# Work order
The lines from the start of the records through the one containing "Every area of" are to be restated word for word; please include both ends.

Dataset items:
- - -

(** * tools/extract_chapter.py: chapter extraction from the scenario script

    A shallow embedding of the line-oriented core of [extract_chapter.py]:
    [index_labels], [slice_chapter], [clean_lang_line], [extract_entries],
    [write_output] and the sequencing done by [main].

    Python strings are sequences of Unicode code points; they are modelled
    as lists of code points ([list N]).  Dictionaries are [gmap]s, the set of
    music keywords is a [gset], exceptions are values of [exn] carried by
    [result]. *)

From Stdlib Require Import NArith Ascii String.
From stdpp Require Import base option list sorting gmap.

Abbreviation str := (list N).

(** ASCII literals: [lit] of the Rocq string bgm is the Python string
    ['bgm']. *)
Definition lit (text : string) : str :=
  N_of_ascii <$> list_ascii_of_string text.

(** ** Characters *)

Module Ch.
Local Open Scope N_scope.
Definition tab : N := 9.
Definition newline : N := 10.
Definition space : N := 32.
Definition bang : N := 33.
Definition dquote : N := 34.
Definition star : N := 42.
Definition slash : N := 47.
Definition colon : N := 58.
Definition semicolon : N := 59.
Definition at_sign : N := 64.
Definition backslash : N := 92.
Definition caret : N := 94.
Definition underscore : N := 95.
End Ch.
(** * Floor-plan generator: a shallow embedding of [floor_plan_generator.py]

    The development follows the Python source method by method:
    the room inventory builder ([_add_bedrooms] ... [_add_circulation_spaces]),
    the dimension calculator ([_calculate_room_dimensions]), the packer
    ([_arrange_rooms]) and the footprint query ([get_house_dimensions]).

    Numbers.  Every area of the program ([room_sizes], [total_sqft],
    [garage_cars], [bedrooms]) is a Python [int] and is a [Z] here.  Python
    [float]s are modelled by the exact value they approximate: a rational
    ([Q]), or a rational multiple of a square root ([surd]) for the results of
    [math.sqrt].  [int(...)] truncates toward zero.  The theorems are about
    this exact arithmetic; the rounding of IEEE doubles and the
    [OverflowError] of ints beyond their range are not part of it.

    Doubles.  Module [Binary64] evaluates the same numeric expressions in
    binary64, and the last section compares the two: they agree on every area
    of the catalog and on garages of up to 734 cars.  They part where the
    exact value under [int(...)] is an integer, which the double may miss by
    one unit in the last place: first at a garage of 735 cars, whose exact
    width is 106680 and whose double width is 106679.

    Errors.  [math.sqrt] of a negative number raises [ValueError] and a
    division by zero raises [ZeroDivisionError]; fallible code returns a
    [result].

    Objects.  [self.rooms] is a list of mutable [Room] objects; it is the
    store, a [list Room.t] read with [!!] and written with [<[i:=r]>].  The
    [sorted_rooms] list of the packer holds references to the same objects and
    is a list of indices into the store. *)

From Stdlib Require Import ZArith QArith Qround Lia String Ascii SpecFloat.
From stdpp Require Import base list sorting gmap strings pretty.

Open Scope string_scope.
Open Scope list_scope.
Open Scope Z_scope.

(** ** Exceptions *)

Inductive exn : Set := ZeroDivisionError | ValueError | OverflowError.

Inductive result (A : Type) : Type :=
| Ok (a : A)
| Raise (e : exn).
Arguments Ok {A} a.
Arguments Raise {A} e.

#[global] Instance result_bind : MBind result :=
  λ A B k m, match m with
             | Ok a => k a
             | Raise e => Raise e
             end.

(** [for x in l: f(x)] where the body may raise and rebinds the element. *)
Fixpoint for_each {A : Type} (f : A → result A) (l : list A) : result (list A) :=
  match l with
  | [] => Ok []
  | a :: l' => a' ← f a; r ← for_each f l'; Ok (a' :: r)
  end.

(** ** Python numbers *)

Definition Qlt_bool (a b : Q) : bool := negb (Qle_bool b a).

(** [int(q)] on a float: truncation toward zero. *)
Definition py_int (q : Q) : Z := Z.quot (Qnum q) (Z.pos (Qden q)).

(** [q % 1]: the result has the sign of the divisor, so it lies in [0, 1). *)
Definition py_mod1 (q : Q) : Q := (q - inject_Z (Qfloor q))%Q.

(** [a / b] on numbers (true division). *)
Definition py_div (a b : Q) : result Q :=
  if Qeq_bool b 0 then Raise ZeroDivisionError else Ok (a / b)%Q.
(** The listener the manager registers for every request event type:
    [event.stopPropagation(); if (__DEV__) logRequest(event);
     if (peek($provider)) handler(event)]. *)
Definition listener (event : RequestEvent) : M unit :=
  emit stopPropagation;;
  dev ← gets DEV;
  when dev (logRequest event);;
  p ← gets provider;
  if bool_decide (is_Some p) then eventHandlers event else mret tt.

(** *** Actions

    The ways into the manager: a request event on the player, or one of the
    methods of [MediaRequestManager]. *)
Inductive Action : Type :=
| dispatch_request (event : RequestEvent)
| _play
| _pause
| _seekToLiveEdge
| _enterFullscreen (target : option FullscreenTarget)
| _exitFullscreen (target : option FullscreenTarget).

Definition run (a : Action) : M unit :=
  match a with
  | dispatch_request event => listener event
  | _play => play
  | _pause => pause
  | _seekToLiveEdge => seekToLiveEdge
  | _enterFullscreen target => enterFullscreen target
  | _exitFullscreen target => exitFullscreen target
  end.

(** The actions whose code uses the provider, in the handler itself or, for
    the loop request, in the callback the handler schedules. *)
Definition provider_dependent (a : Action) : bool :=
  match a with
  | dispatch_request event =>
      match request event with
      | media_mute_request | media_unmute_request
      | media_play_request | media_pause_request
      | media_seek_request _ | media_live_edge_request
      | media_volume_change_request _
      | media_enter_fullscreen_request _ | media_exit_fullscreen_request _
      | media_loop_request => true
      | _ => false
      end
  | _ => true
  end.

(** The world with another readiness: the player element there or not, and
    the can-play flag of its state. *)
Definition with_readiness (there ready : bool) (w : World) : World :=
  with_player there (with_media (store_canPlay ready) w).

(** A computation that does the same and leaves the same state whatever the
    readiness is. *)
Definition ignores_readiness {A : Type} (m : M A) : Prop :=
  ∀ there ready w,
    m (with_readiness there ready w)
    = ((m w).1, with_readiness there ready (m w).2).

(** The effects a run adds to the trace. *)
Definition new_effects (before after : World) : list Effect :=
  drop (length (trace before)) (trace after).

(** *** The store follows the provider *)

Definition store_muted_volume (b : bool) (v : num) (s : MediaStore) : MediaStore :=
  {| canLoad := canLoad s; canPlay := canPlay s; canSeek := canSeek s;
     paused := paused s; ended := ended s; muted := b; volume := v;
     seeking := seeking s; seekableStart := seekableStart s;
     seekableEnd := seekableEnd s; live := live s; liveEdge := liveEdge s;
     liveSyncPosition := liveSyncPosition s;
     userBehindLiveEdge := userBehindLiveEdge s;
     attemptingAutoplay := attemptingAutoplay s; canLoadPoster := canLoadPoster s |}.

(** Modelled from the spec: the state manager, which writes the provider's
    volume changes back into the store, is not among the sources; the spec
    has the store mirror the observable media properties.  After a volume
    change of the provider, [muted] and [volume] of the store are the
    provider's. *)
Definition volume_change_settles (w : World) : World :=
  match provider w with
  | Some p => with_media (store_muted_volume (p_muted p) (p_volume p)) w
  | None => w
  end.

(** *** Vocabulary of the specification *)

(** A run that never reaches into the provider. *)
Definition provider_untouched (before after : World) : Prop :=
  provider after = provider before ∧
  Forall (λ e, touches_provider e = false) (new_effects before after).

(** The global guard as the specification words it: before can-play, a
    provider-dependent action throws and never invokes the provider. *)
Definition guarded_before_can_play (a : Action) (w : World) : Prop :=
  provider_dependent a = true →
  player_canPlay w = false →
  (∃ e, (run a w).1 = Throw e) ∧ provider_untouched w (run a w).2.

(** The seek commit as the specification words it, for a world where
    seeking is allowed and the bounds are finite: a time past the end goes
    to [seekableEnd - 0.1], a time before the start to
    [seekableStart + 0.1]. *)
Definition seek_clamps_to_nearest_bound (event : RequestEvent) (t : num)
    (w : World) : Prop :=
  let m := media w in
  let current := p_currentTime <$> provider (onSeekRequest event t w).2 in
  canSeek m = true →
  isFinite (seekableStart m) = true →
  isFinite (seekableEnd m) = true →
  (gtb t (seekableEnd m) = true →
   ∃ c, current = Some c ∧ strict_eq c (sub (seekableEnd m) (Fin 0.1)) = true) ∧
  (ltb t (seekableStart m) = true →
   ∃ c, current = Some c ∧ strict_eq c (add (seekableStart m) (Fin 0.1)) = true).

(** The failure of a play request as the specification words it: the
    play-fail event carries the coerced error and an autoplay flag. *)
Definition play_fail_carries_autoplay_flag (event : RequestEvent) (w : World)
  : Prop :=
  ∀ p e,
    paused (media w) = true →
    provider w = Some p →
    play_rejects p = Some e →
    ∃ flag : bool,
      handle (play_fail (coerceToError e) (Some flag))
      ∈ new_effects w (onPlayRequest event w).2.

(** A computation that, started with a provider attached, keeps one
    attached and never uses a [null] provider. *)
Definition safe {A : Type} (m : M A) : Prop :=
  ∀ w, is_Some (provider w) →
       is_Some (provider (m w).2) ∧
       ∃ xs, trace (m w).2 = trace w ++ xs ∧ null_provider_dereference ∉ xs.

(** *** Sample values *)

Definition sample_store : MediaStore :=
  {| canLoad := true; canPlay := true; canSeek := true;
     paused := true; ended := false; muted := false; volume := Fin 1;
     seeking := false; seekableStart := Fin 0; seekableEnd := Fin 60;
     live := false; liveEdge := false; liveSyncPosition := None;
     userBehindLiveEdge := false; attemptingAutoplay := false;
     canLoadPoster := None |}.
(** * Sales lead generator: scoring engine, qualification pipeline,
      campaign orchestrator and metrics

    A shallow embedding of
      - [src/examples/sales_lead_generator/src/lead_qualifier.py]
      - [src/examples/sales_lead_generator/src/lead_generator.py]
      - [src/examples/sales_lead_generator/src/analytics_tracker.py]

    Conventions of the embedding.
      - A Python [float] is read as the rational number its decimal literal
        denotes ([Q], compared with [==]); a Python [int] is a [Z].
      - A Python call that may raise returns [result A]: [inl e] is the
        exception [e] propagating, [inr a] the normal return of [a].
      - Methods that mutate [self] are state transformers that keep the
        mutated state also when an exception propagates. *)

From Stdlib Require Import ZArith QArith Qminmax Lqa Lia Bool.
From Stdlib Require Import List String Ascii Sorted Permutation Floats.
From Stdlib Require Import DecimalString.
From stdpp Require Import base option list strings gmap.
Import ListNotations.

Local Set Warnings "-inexact-float".

Local Open Scope Z_scope.
Local Open Scope Q_scope.

(** ** Python exceptions and results *)

(** An instance of (a subclass of) [Exception]: its class name and message. *)
Record exn : Type := Exn { exn_class : string; exn_msg : string }.

Definition result (A : Type) : Type := (exn + A)%type.

Definition raise {A : Type} (e : exn) : result A := inl e.
Definition ret {A : Type} (a : A) : result A := inr a.

Definition rbind {A B : Type} (c : result A) (k : A -> result B) : result B :=
  match c with
  | inl e => inl e
  | inr a => k a
  end.

Definition rmap {A B : Type} (f : A -> B) (c : result A) : result B :=
  rbind c (fun a => ret (f a)).

Declare Scope result_scope.
Delimit Scope result_scope with result.
Notation "'let*' x ':=' c 'in' k" := (rbind c (fun x => k))
  (at level 10, x name, c at level 100, k at level 200) : result_scope.

(** [try: body except Exception as e: handler e] *)
Definition try_except {A : Type} (body : result A) (handler : exn -> result A)
  : result A :=
  match body with
  | inl e => handler e
  | inr a => inr a
  end.

Definition TypeError (msg : string) : exn := Exn "TypeError" msg.
Definition RuntimeError (msg : string) : exn := Exn "RuntimeError" msg.
Definition AttributeError (msg : string) : exn := Exn "AttributeError" msg.
Definition KeyError (k : string) : exn := Exn "KeyError" k.
Definition ZeroDivisionError : exn :=
  Exn "ZeroDivisionError" "division by zero".

(** [a / b] on two [int]s: true division, [ZeroDivisionError] on [b = 0]. *)
Definition truediv (a b : Z) : result Q :=
  if (b =? 0)%Z then raise ZeroDivisionError
  else ret (inject_Z a / inject_Z b).

(** An argument of a call: passed, or left out. *)
Inductive arg (A : Type) : Type :=
| Missing : arg A
| Given : A -> arg A.
Arguments Missing {A}.
Arguments Given {A} _.

(** A [datetime], in seconds. *)
Definition datetime : Type := Z.

(** ** Strings *)

Definition lower_ascii (c : ascii) : ascii :=
  let n := nat_of_ascii c in
  if ((65 <=? n) && (n <=? 90))%nat then ascii_of_nat (n + 32) else c.

(** [s.lower()], on ASCII text. *)
Fixpoint lower (s : string) : string :=
  match s with
  | EmptyString => EmptyString
  | String c s' => String (lower_ascii c) (lower s')
  end.

(** [sub in s] *)
Fixpoint contains (sub s : string) : bool :=
  String.prefix sub s ||
  match s with
  | EmptyString => false
  | String _ s' => contains sub s'
  end.

(** [any(k in s for k in keywords)] *)
Definition any_in (keywords : list string) (s : string) : bool :=
  existsb (fun k => contains k s) keywords.

(** ** Configuration (lead_generator.py, [LeadGenerationConfig]) *)

Record LeadGenerationConfig : Type := {
  target_industry : string;
  company_size_range : Z * Z;
  geographic_focus : list string;
  budget_minimum : Z;
  daily_lead_target : Z;
  max_concurrent_tasks : Z;
  email_sequence_enabled : bool;
  crm_integration : bool;
  analytics_enabled : bool
}.

(** [LeadGenerationConfig()] with every default, after [__post_init__]. *)
Definition default_config : LeadGenerationConfig :=
  {| target_industry := "technology";
     company_size_range := (50, 1000)%Z;
     geographic_focus := ["United States"%string];
     budget_minimum := 50000;
     daily_lead_target := 25;
     max_concurrent_tasks := 5;
     email_sequence_enabled := true;
     crm_integration := false;
     analytics_enabled := true |}.

(** ** Prospects (prospect_researcher.py) *)

(** A contact dict; [None] is an absent key. *)
Record Contact : Type := { title : option string }.

(** The prospect dict, with the value types the qualifier relies on;
    [None] is an absent key (the [.get] default then applies). *)
Record ProspectData : Type := {
  industry : option string;
  company_size : option Z;
  location : option string;
  revenue_range : option string;
  key_contacts : option (list Contact);
  recent_news : option (list string);
  technologies : option (list string);
  social_profiles : option (list (string * string));
  website : option string;
  description : option string
}.

(** What [qualify_leads] is handed: an object with a [to_dict] method and
    possibly a [company_size] attribute, or the dict itself. *)
Inductive Prospect : Type :=
| ProspectObject (company_size_attr : option Z) (to_dict : ProspectData)
| ProspectDict (d : ProspectData).

(** [prospect.to_dict() if hasattr(prospect, 'to_dict') else prospect] *)
Definition prospect_dict (prospect : Prospect) : ProspectData :=
  match prospect with
  | ProspectObject _ d => d
  | ProspectDict d => d
  end.

(** ** lead_qualifier.py *)

Module LeadQualifier.

Inductive QualificationLevel : Type := HOT | WARM | COOL | COLD.

#[export] Instance QualificationLevel_eq_dec : EqDecision QualificationLevel.
Proof. solve_decision. Defined.

(** Position of a level on the scale Cold < Cool < Warm < Hot. *)
Definition level_rank (l : QualificationLevel) : nat :=
  match l with
  | COLD => 0
  | COOL => 1
  | WARM => 2
  | HOT => 3
  end.

(** [QualificationCriteria], as [__init__] fills the fields in use. *)
Record QualificationCriteria : Type := {
  company_size_minimum : Z;
  company_size_maximum : Z
}.

Definition criteria (config : LeadGenerationConfig) : QualificationCriteria :=
  {| company_size_minimum := fst (company_size_range config);
     company_size_maximum := snd (company_size_range config) |}.

(** [self.scoring_weights], in insertion order. *)
Definition scoring_weights : list (string * Q) :=
  [ ("company_fit"%string, 0.20);
    ("budget_alignment"%string, 0.25);
    ("authority_level"%string, 0.15);
    ("need_intensity"%string, 0.20);
    ("timing_urgency"%string, 0.10);
    ("engagement_potential"%string, 0.10) ].

(** [self.qualification_thresholds] *)
Record Thresholds : Type := { hot : Q; warm : Q; cool : Q; cold : Q }.

Definition qualification_thresholds : Thresholds :=
  {| hot := 0.85; warm := 0.70; cool := 0.55; cold := 0.0 |}.

(** [component_scores]: a dict that [_score_lead] fills in this key order. *)
Record ComponentScores : Type := {
  company_fit : Q;
  budget_alignment : Q;
  authority_level : Q;
  need_intensity : Q;
  timing_urgency : Q;
  engagement_potential : Q
}.

Definition items (cs : ComponentScores) : list (string * Q) :=
  [ ("company_fit"%string, company_fit cs);
    ("budget_alignment"%string, budget_alignment cs);
    ("authority_level"%string, authority_level cs);
    ("need_intensity"%string, need_intensity cs);
    ("timing_urgency"%string, timing_urgency cs);
    ("engagement_potential"%string, engagement_potential cs) ].

(** [d[k]] on a dict given by its items. *)
Fixpoint getitem (d : list (string * Q)) (k : string) : result Q :=
  match d with
  | [] => raise (KeyError k)
  | (k', v) :: d' => if String.eqb k' k then ret v else getitem d' k
  end.

(** [min(score, 1.0)] *)
Definition cap (score : Q) : Q := Qmin score 1.0.

Definition Qltb (a b : Q) : bool := negb (Qle_bool b a).

Section Scorers.
Variable config : LeadGenerationConfig.

Definition _score_company_fit (prospect_data : ProspectData) : Q :=
  let score := 0.0 in
  let score :=
    if bool_decide (industry prospect_data = Some (target_industry config))
    then score + 1.0 else score in
  let size := default 0%Z (company_size prospect_data) in
  let score :=
    if ((company_size_minimum (criteria config) <=? size)
        && (size <=? company_size_maximum (criteria config)))%Z
    then score + 1.0
    else if (size <? company_size_minimum (criteria config))%Z
    then score + 0.3
    else score in
  let loc := default ""%string (location prospect_data) in
  let score :=
    if existsb (fun region => contains (lower region) (lower loc))
         (geographic_focus config)
    then score + 1.0 else score in
  score / 3.

Definition _score_budget_alignment (prospect_data : ProspectData) : Q :=
  let revenue := default ""%string (revenue_range prospect_data) in
  if contains "$100M+" revenue || contains "$50M-$100M" revenue then 1.0
  else if contains "$25M-$50M" revenue || contains "$10M-$25M" revenue then 0.8
  else if contains "$5M-$10M" revenue then 0.6
  else if contains "$1M-$5M" revenue then 0.3
  else 0.5.

Definition authority_of_title (contact : Contact) : Q :=
  let t := lower (default ""%string (title contact)) in
  if any_in ["ceo"; "chief"; "president"; "owner"]%string t then 1.0
  else if any_in ["vp"; "vice president"; "director"]%string t then 0.8
  else if any_in ["manager"; "senior"]%string t then 0.6
  else if any_in ["specialist"; "analyst"; "associate"]%string t then 0.3
  else 0.4.

(** [statistics.mean(xs)] on a non-empty list. *)
Definition mean (xs : list Q) : Q :=
  fold_left Qplus xs 0 / inject_Z (Z.of_nat (length xs)).

Definition _score_authority_level (prospect_data : ProspectData) : Q :=
  match default [] (key_contacts prospect_data) with
  | [] => 0.2
  | contacts => mean (map authority_of_title contacts)
  end.

Definition _score_need_intensity (prospect_data : ProspectData) : Q :=
  let score := 0.5 in
  let news := default [] (recent_news prospect_data) in
  let score :=
    match news with
    | [] => score
    | _ =>
        if any_in ["expansion"; "growth"; "scaling"; "challenge"; "problem";
                   "solution"]%string
             (lower (String.concat " " news))
        then score + 0.3 else score
    end in
  let score :=
    if (200 <? default 0 (company_size prospect_data))%Z
    then score + 0.2 else score in
  let score :=
    if (5 <? length (default [] (technologies prospect_data)))%nat
    then score + 0.1 else score in
  cap score.

Definition _score_timing_urgency (prospect_data : ProspectData) : Q :=
  let score := 0.5 in
  let size := default 0%Z (company_size prospect_data) in
  let score :=
    if (500 <? size)%Z then score + 0.2
    else if (size <? 100)%Z then score + 0.1
    else score in
  let news := default [] (recent_news prospect_data) in
  let score :=
    if any_in ["urgent"; "immediate"; "deadline"; "crisis"; "problem"]%string
         (lower (String.concat " " news))
    then score + 0.2 else score in
  cap score.

Definition _score_engagement_potential (prospect_data : ProspectData) : Q :=
  let score := 0.5 in
  let score :=
    match default [] (social_profiles prospect_data) with
    | [] => score
    | profiles =>
        if (2 <? length profiles)%nat then score + 0.2 + 0.1 else score + 0.2
    end in
  let site := default ""%string (website prospect_data) in
  let score :=
    if negb (String.eqb site "") && contains "https://" site
    then score + 0.1 else score in
  let score :=
    if (100 <? String.length (default ""%string (description prospect_data)))%nat
    then score + 0.1 else score in
  cap score.

(** Lines 194-213 of [_score_lead]. *)
Definition component_scores_of (prospect_data : ProspectData)
  : ComponentScores :=
  {| company_fit := _score_company_fit prospect_data;
     budget_alignment := _score_budget_alignment prospect_data;
     authority_level := _score_authority_level prospect_data;
     need_intensity := _score_need_intensity prospect_data;
     timing_urgency := _score_timing_urgency prospect_data;
     engagement_potential := _score_engagement_potential prospect_data |}.

End Scorers.

Definition _determine_qualification_level (overall_score : Q)
  : QualificationLevel :=
  if Qle_bool (hot qualification_thresholds) overall_score then HOT
  else if Qle_bool (warm qualification_thresholds) overall_score then WARM
  else if Qle_bool (cool qualification_thresholds) overall_score then COOL
  else COLD.

(** [sum(score * self.scoring_weights[criterion]
         for criterion, score in component_scores.items())],
    the running total [acc] starting at 0. *)
Fixpoint weighted_sum (acc : Q) (its : list (string * Q)) : result Q :=
  match its with
  | [] => ret acc
  | (criterion, score) :: its' =>
      (let* w := getitem scoring_weights criterion in
       weighted_sum (acc + score * w) its')%result
  end.

(** Lines 216-219 of [_score_lead]. *)
Definition overall_score_of (cs : ComponentScores) : result Q :=
  weighted_sum 0 (items cs).

(** The total of the weights, [sum(self.scoring_weights.values())]. *)
Definition weights_total : Q :=
  fold_left Qplus (map snd scoring_weights) 0.

(** The binary64 values of the weight literals, summed left to right from 0
    as [sum] does. *)
Definition weights_total_binary64 : float :=
  fold_left PrimFloat.add
    [0.20; 0.25; 0.15; 0.20; 0.10; 0.10]%float 0%float.

Definition unit_interval (q : Q) : Prop := 0 <= q /\ q <= 1.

- - -

# Task result
(** * tools/extract_chapter.py: chapter extraction from the scenario script

    A shallow embedding of the line-oriented core of [extract_chapter.py]:
    [index_labels], [slice_chapter], [clean_lang_line], [extract_entries],
    [write_output] and the sequencing done by [main].

    Python strings are sequences of Unicode code points; they are modelled
    as lists of code points ([list N]).  Dictionaries are [gmap]s, the set of
    music keywords is a [gset], exceptions are values of [exn] carried by
    [result]. *)

From Stdlib Require Import NArith Ascii String.
From stdpp Require Import base option list sorting gmap.

Abbreviation str := (list N).

(** ASCII literals: [lit] of the Rocq string bgm is the Python string
    ['bgm']. *)
Definition lit (text : string) : str :=
  N_of_ascii <$> list_ascii_of_string text.

(** ** Characters *)

Module Ch.
Local Open Scope N_scope.
Definition tab : N := 9.
Definition newline : N := 10.
Definition space : N := 32.
Definition bang : N := 33.
Definition dquote : N := 34.
Definition star : N := 42.
Definition slash : N := 47.
Definition colon : N := 58.
Definition semicolon : N := 59.
Definition at_sign : N := 64.
Definition backslash : N := 92.
Definition caret : N := 94.
Definition underscore : N := 95.
End Ch.
(** * Floor-plan generator: a shallow embedding of [floor_plan_generator.py]

    The development follows the Python source method by method:
    the room inventory builder ([_add_bedrooms] ... [_add_circulation_spaces]),
    the dimension calculator ([_calculate_room_dimensions]), the packer
    ([_arrange_rooms]) and the footprint query ([get_house_dimensions]).

    Numbers.  Every area of the program ([room_sizes], [total_sqft],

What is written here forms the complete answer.